Accomplishments and honors

Awards
- All-SDIC (1982)

= Gene Wockenfuss =

American football coach

Gene Roger Wockenfuss is an American former college football coach and athletic director, formerly the head coach and athletic director of the Dakota State Trojans.

==Early life, education, and career==
Originally from Ipswich, South Dakota, Wockenfuss played football for the Dakota State Trojans in the late 1970s and early 1980s. While there, he earned a spot on the All-SDIC team in 1982. He graduated from Dakota State University with a bachelor's degree in 1983. Wockenfuss then spent time coaching at Polk-Hardville High School from 1983–1988 and Valley High School in Valley, Nebraska from 1989–1990. Wockenfuss then spent two seasons with the South Dakota State Jackrabbits as a graduate assistant during the 1991 and 1992 seasons. He then spent eight years as an assistant football coach and assistant athletic director at Doane University in Crete, Nebraska.
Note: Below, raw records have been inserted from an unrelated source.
(** * hlfx: ledger bookkeeping of the banking back office

    A shallow embedding of the route handlers that move money or guard
    access: the admin deposit and peer-transfer routes, the customer
    statement, transfer and registration routes, [lib/auth.ts] and
    [lib/accountUtils.ts]; then of the routes around them: login,
    change of password and of PIN, the two transaction lists, the
    update and deletion of a customer, and the site settings.

    Conventions of the embedding
    - A JavaScript [number] is kept abstract behind the class [Number];
      the instance [float_Number] (IEEE 754 binary64, Rocq's primitive
      floats) is what Node and MongoDB compute with, the instance
      [Qc_Number] (canonical rationals) is arithmetic without rounding.
    - A JavaScript string is a Rocq [string], read as a sequence of code
      units below 256.
    - The MongoDB collections are lists in insertion order inside [Db];
      a handler is a computation in the monad [M], which threads the
      database and propagates thrown exceptions to the handler's
      [try]/[catch].
    - bcryptjs and jsonwebtoken are kept abstract in the class
      [Crypto]; [Math.random] is a sequence of draws handed to the
      code that consumes it. *)

From Stdlib Require Import ZArith List String Ascii Bool Arith Lia Sorted.
From Stdlib Require Import Permutation.
From Stdlib Require Import Floats Uint63 QArith Qcanon Qround Lqa.
Import ListNotations.

Set Warnings "-register-all,-inexact-float".
Local Close Scope Qc_scope.
Local Close Scope Q_scope.
Local Open Scope string_scope.
Local Open Scope list_scope.

(* ================================================================= *)
(** ** JavaScript numbers *)

(** The operations the handlers apply to numbers.  [lit q] is the value
    of the decimal literal [q] written in the source. *)
Class Number (N : Type) : Type := {
  lit : Q -> N;
  add : N -> N -> N;          (* x + y *)
  sub : N -> N -> N;          (* x - y *)
  neg : N -> N;               (* -x *)
  mul : N -> N -> N;          (* x * y *)
  ltb : N -> N -> bool;       (* x < y *)
  leb : N -> N -> bool;       (* x <= y *)
  eqb : N -> N -> bool;       (* x === y *)
  isNaN : N -> bool;          (* isNaN(x) *)
  falsy : N -> bool           (* !x : 0, -0 and NaN *)
}.

Definition gtb {N} `{Number N} (x y : N) : bool := ltb y x.   (* x > y *)

(** Facts about the comparisons that hold of doubles and of rationals
    alike. *)
Class NumberOrder (N : Type) `{Number N} : Prop := {
  pos_not_le : forall x, ltb (lit 0) x = true -> leb x (lit 0) = false;
  pos_not_falsy : forall x, ltb (lit 0) x = true -> falsy x = false;
  falsy_nan : forall x, isNaN x = true -> falsy x = true;
  le_not_lt : forall x y, leb x y = true -> ltb y x = false
}.

(** Arithmetic without rounding: the laws an exact number system obeys
    and binary64 does not. *)
Class ExactNumber (N : Type) `{Number N} : Prop := {
  add_comm : forall x y, add x y = add y x;
  add_assoc : forall x y z, add x (add y z) = add (add x y) z;
  add_zero_l : forall x, add (lit 0) x = x;
  add_neg_r : forall x, add x (neg x) = lit 0;
  sub_add_neg : forall x y, sub x y = add x (neg y);
  eqb_refl : forall x, eqb x x = true
}.

(** *** binary64 *)

Definition Z2float (z : Z) : float :=
  match z with
  | Z0 => 0%float
  | Zpos _ => PrimFloat.of_uint63 (Uint63.of_Z z)
  | Zneg p => PrimFloat.opp (PrimFloat.of_uint63 (Uint63.of_Z (Zpos p)))
  end.

(** A literal is rounded to the nearest double: numerator and
    denominator of the literals in the source are exact doubles and
    IEEE division rounds correctly. *)
Definition float_lit (q : Q) : float :=
  PrimFloat.div (Z2float (Qnum q)) (Z2float (Zpos (Qden q))).

#[export] Instance float_Number : Number float := {
  lit := float_lit;
  add := PrimFloat.add;
  sub := PrimFloat.sub;
  neg := PrimFloat.opp;
  mul := PrimFloat.mul;
  ltb := PrimFloat.ltb;
  leb := PrimFloat.leb;
  eqb := PrimFloat.eqb;
  isNaN := PrimFloat.is_nan;
  falsy := fun x => PrimFloat.eqb x 0%float || PrimFloat.is_nan x
}.

(** *** exact rationals *)

#[export] Instance Qc_Number : Number Qc := {
  lit := Q2Qc;
  add := Qcplus;
  sub := Qcminus;
  neg := Qcopp;
  mul := Qcmult;
  ltb := fun x y => negb (Qle_bool (this y) (this x));
  leb := fun x y => Qle_bool (this x) (this y);
  eqb := Qc_eq_bool;
  isNaN := fun _ => false;
  falsy := fun x => Qc_eq_bool x (Q2Qc 0)
}.

(** [parseFloat] on a JSON number: the number is printed and read back.
    Every number that passed the [!amount] test (so neither [0], [-0]
    nor [NaN]) reads back as itself.  The requests of the model carry
    JSON numbers in their amount field. *)
Definition parseFloat {N} (x : N) : N := x.

(* ================================================================= *)
(** ** JavaScript strings *)

Definition falsyStr (s : string) : bool :=      (* !s *)
  match s with EmptyString => true | _ => false end.

(** [a || b] on strings. *)
Definition orElse (a b : string) : string := if falsyStr a then b else a.

Definition code (c : ascii) : nat := nat_of_ascii c.

Definition between (lo hi : nat) (c : ascii) : bool :=
  (lo <=? code c)%nat && (code c <=? hi)%nat.

Definition isDigit (c : ascii) : bool := between 48 57 c.          (* \d *)
Definition isUpper (c : ascii) : bool := between 65 90 c.          (* [A-Z] *)
Definition isLower (c : ascii) : bool := between 97 122 c.         (* [a-z] *)

(** [\s] and the characters [trim] strips: TAB, LF, VT, FF, CR, space
    and U+00A0. *)
Definition isSpace (c : ascii) : bool :=
  between 9 13 c || (code c =? 32)%nat || (code c =? 160)%nat.

(** The line terminators [.] does not match: LF and CR. *)
Definition isLineTerminator (c : ascii) : bool :=
  (code c =? 10)%nat || (code c =? 13)%nat.

(** [toLowerCase] on one code unit: A-Z, and U+00C0-U+00DE without the
    multiplication sign U+00D7. *)
Definition lowerChar (c : ascii) : ascii :=
  if isUpper c || (between 192 222 c && negb (code c =? 215)%nat)
  then ascii_of_nat (code c + 32) else c.

Definition upperChar (c : ascii) : ascii :=
  if isLower c || (between 224 254 c && negb (code c =? 247)%nat)
  then ascii_of_nat (code c - 32) else c.

Fixpoint mapStr (f : ascii -> ascii) (s : string) : string :=
  match s with
  | EmptyString => EmptyString
  | String c r => String (f c) (mapStr f r)
  end.

Definition toLowerCase : string -> string := mapStr lowerChar.
Definition toUpperCase : string -> string := mapStr upperChar.

Fixpoint trimStart (s : string) : string :=
  match s with
  | EmptyString => EmptyString
  | String c r => if isSpace c then trimStart r else s
  end.

Fixpoint trimEnd (s : string) : string :=
  match s with
  | EmptyString => EmptyString
  | String c r =>
      match trimEnd r with
      | EmptyString => if isSpace c then EmptyString else String c EmptyString
      | r' => String c r'
      end
  end.

Definition trim (s : string) : string := trimEnd (trimStart s).

Fixpoint allChars (p : ascii -> bool) (s : string) : bool :=
  match s with
  | EmptyString => true
  | String c r => p c && allChars p r
  end.

Definition lengthBetween (lo hi : nat) (s : string) : bool :=
  (lo <=? String.length s)%nat && (String.length s <=? hi)%nat.

Fixpoint dropStr (n : nat) (s : string) : string :=
  match n, s with
  | O, _ => s
  | S n', String _ r => dropStr n' r
  | S _, EmptyString => EmptyString
  end.

Fixpoint takeStr (n : nat) (s : string) : string :=
  match n, s with
  | S n', String c r => String c (takeStr n' r)
  | _, _ => EmptyString
  end.

(* ================================================================= *)
(** ** Documents and the database *)

Definition ObjectId := nat.

(** The payload a customer token carries ([JWTPayload] of lib/auth.ts). *)
Record JWTPayload : Type := mkPayload {
  customerId : ObjectId;
  jwt_email : string;
  jwt_accountNumber : string
}.

(** bcryptjs and jsonwebtoken; [jwt_verify] is [None] where
    [jwt.verify] throws (bad signature, malformed or expired token). *)
Class Crypto : Type := {
  bcrypt_hash : string -> string;
  bcrypt_compare : string -> string -> bool;
  jwt_sign : JWTPayload -> string;
  jwt_verify : string -> option JWTPayload
}.

Inductive Exn : Type :=
| DuplicateKey            (* MongoServerError, code 11000 *)
| ValidationError
| TypeError
| Failure (msg : string). (* new Error(msg) *)

Inductive Result (A : Type) : Type :=
| Ok (a : A)
| Throw (e : Exn).
Arguments Ok {A} a.
Arguments Throw {A} e.

Section Model.
Context {N : Type} `{Number N}.

(** models/Customer.ts *)
Record Customer : Type := mkCustomer {
  c_id : ObjectId;
  c_firstname : string;
  c_lastname : string;
  c_email : string;
  c_accountNumber : string;
  c_password : string;
  c_phoneNumber : string;
  c_address : string;
  c_city : string;
  c_state : string;
  c_country : string;
  c_postalCode : string;
  c_balance : N;
  c_currency : string;
  c_transactionPin : string
}.
(* ================================================================== *)
(** * Further properties of the selector *)
(* ================================================================== *)

Section SelectorExtras.

(** Whatever the key, the invariants are kept as soon as one row is
    visible. *)
Lemma on_key_invariant n v key s :
  1 <= v -> selection_invariant n v s ->
  match on_key n v key s with
  | Return _ => True
  | Continue s' => selection_invariant n v s'
  end.
Proof.
  intros Hv (Hsel & Htop & Hvis). destruct s as [sel top]; simpl in *.
  unfold on_key, selection_invariant.
  case_ifs; simpl; case_ifs; lia.
Qed.

Lemma run_keys_invariant n v ks : forall s s',
  1 <= v -> selection_invariant n v s ->
  run_keys n v ks s = Continue s' -> selection_invariant n v s'.
Proof.
  induction ks as [| k ks IH]; intros s s' Hv Hs; simpl.
  - by intros [= <-].
  - pose proof (on_key_invariant n v k s Hv Hs) as Hk.
    destruct (on_key n v k s) as [r | s1]; [done |]. by apply IH.
Qed.

(** Only a final key ends the selection. *)
Lemma on_key_return n v key s r :
  on_key n v key s = Return r -> is_final key.
Proof.
  destruct s as [sel top]. unfold on_key, is_final.
  destruct (Z.eqb_spec key ord_q); [tauto |].
  destruct (Z.eqb_spec key ESC); [tauto |].
  destruct (Z.eqb_spec key KEY_ENTER); [tauto |].
  destruct (Z.eqb_spec key 10); [tauto |].
  destruct (Z.eqb_spec key 13); [tauto |].
  simpl. by case_ifs.
Qed.

Lemma run_keys_not_final n v ks : forall s,
  Forall (fun k => ~ is_final k) ks ->
  exists s', run_keys n v ks s = Continue s'.
Proof.
  induction ks as [| k ks IH]; intros s Hks; [by eexists |].
  apply Forall_cons in Hks as [Hk Hks]. simpl.
  destruct (on_key n v k s) as [r | s1] eqn:E.
  - by apply on_key_return in E.
  - by apply IH.
Qed.

Lemma select_loop_run_keys items title pre : forall fuel s w k rest,
  0 < width w -> keys w = pre ++ k :: rest ->
  Forall (fun k => ~ is_final k) pre -> is_final k ->
  (length pre < fuel)%nat ->
  exists r w',
    select_loop fuel items title (height w) s w = Some (r, w') /\
    run_keys (len items) (height w - 4) (pre ++ [k]) s = Return r /\
    keys w' = rest /\ height w' = height w /\ width w' = width w.
Proof.
  induction pre as [| p pre IH]; intros fuel s w k rest HW Hkeys Hpre Hk Hfuel;
    (destruct fuel as [| fuel]; [simpl in Hfuel; lia |]);
    cbn [select_loop]; unfold mbind at 1, io_bind at 1;
    rewrite (runs_draw_list items title s w HW);
    unfold mbind, io_bind at 1, read_key; cbn [keys extend]; rewrite Hkeys;
    cbn [app].
  - destruct (on_key_final (len items) (height w - 4) k s Hk) as [r Hr].
    cbn [run_keys]. rewrite Hr. by eexists _, _.
  - apply Forall_cons in Hpre as [Hp Hpre]. cbn [run_keys].
    destruct (on_key (len items) (height w - 4) p s) as [r | s1] eqn:E;
      [by apply on_key_return in E |].
    destruct (IH fuel s1 (MkWorld (height w) (width w) (pre ++ k :: rest)
                            (trackers_of w) (fails w) (no_memory w)
                            (log (extend w (draw_list_events w items title s))
                               ++ [getch p])) k rest)
      as (r & w' & Hrun & Hr & Hrest & Hh & Hw); try done.
    + simpl in Hfuel. lia.
    + exists r, w'. split; [exact Hrun |]. done.
Qed.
In 2002, Wockenfuss was hired as the next head coach of the Dakota State Trojans. He spent two seasons as head coach, accumulating an overall record of 3–17. In June 2004, he stepped down as head coach after being named the interim athletic director at Dakota State. He was named as the full time athletic director in December 2004, a role that he held until 2012.

==Personal life==
Wockenfuss has since pursued a career in senior living, spending time as an executive director at several senior communities in Alabama, Texas, Florida, Nebraska, and Tennessee. He currently serves as interim administrator at Bethel Lutheran Home in Madison, South Dakota.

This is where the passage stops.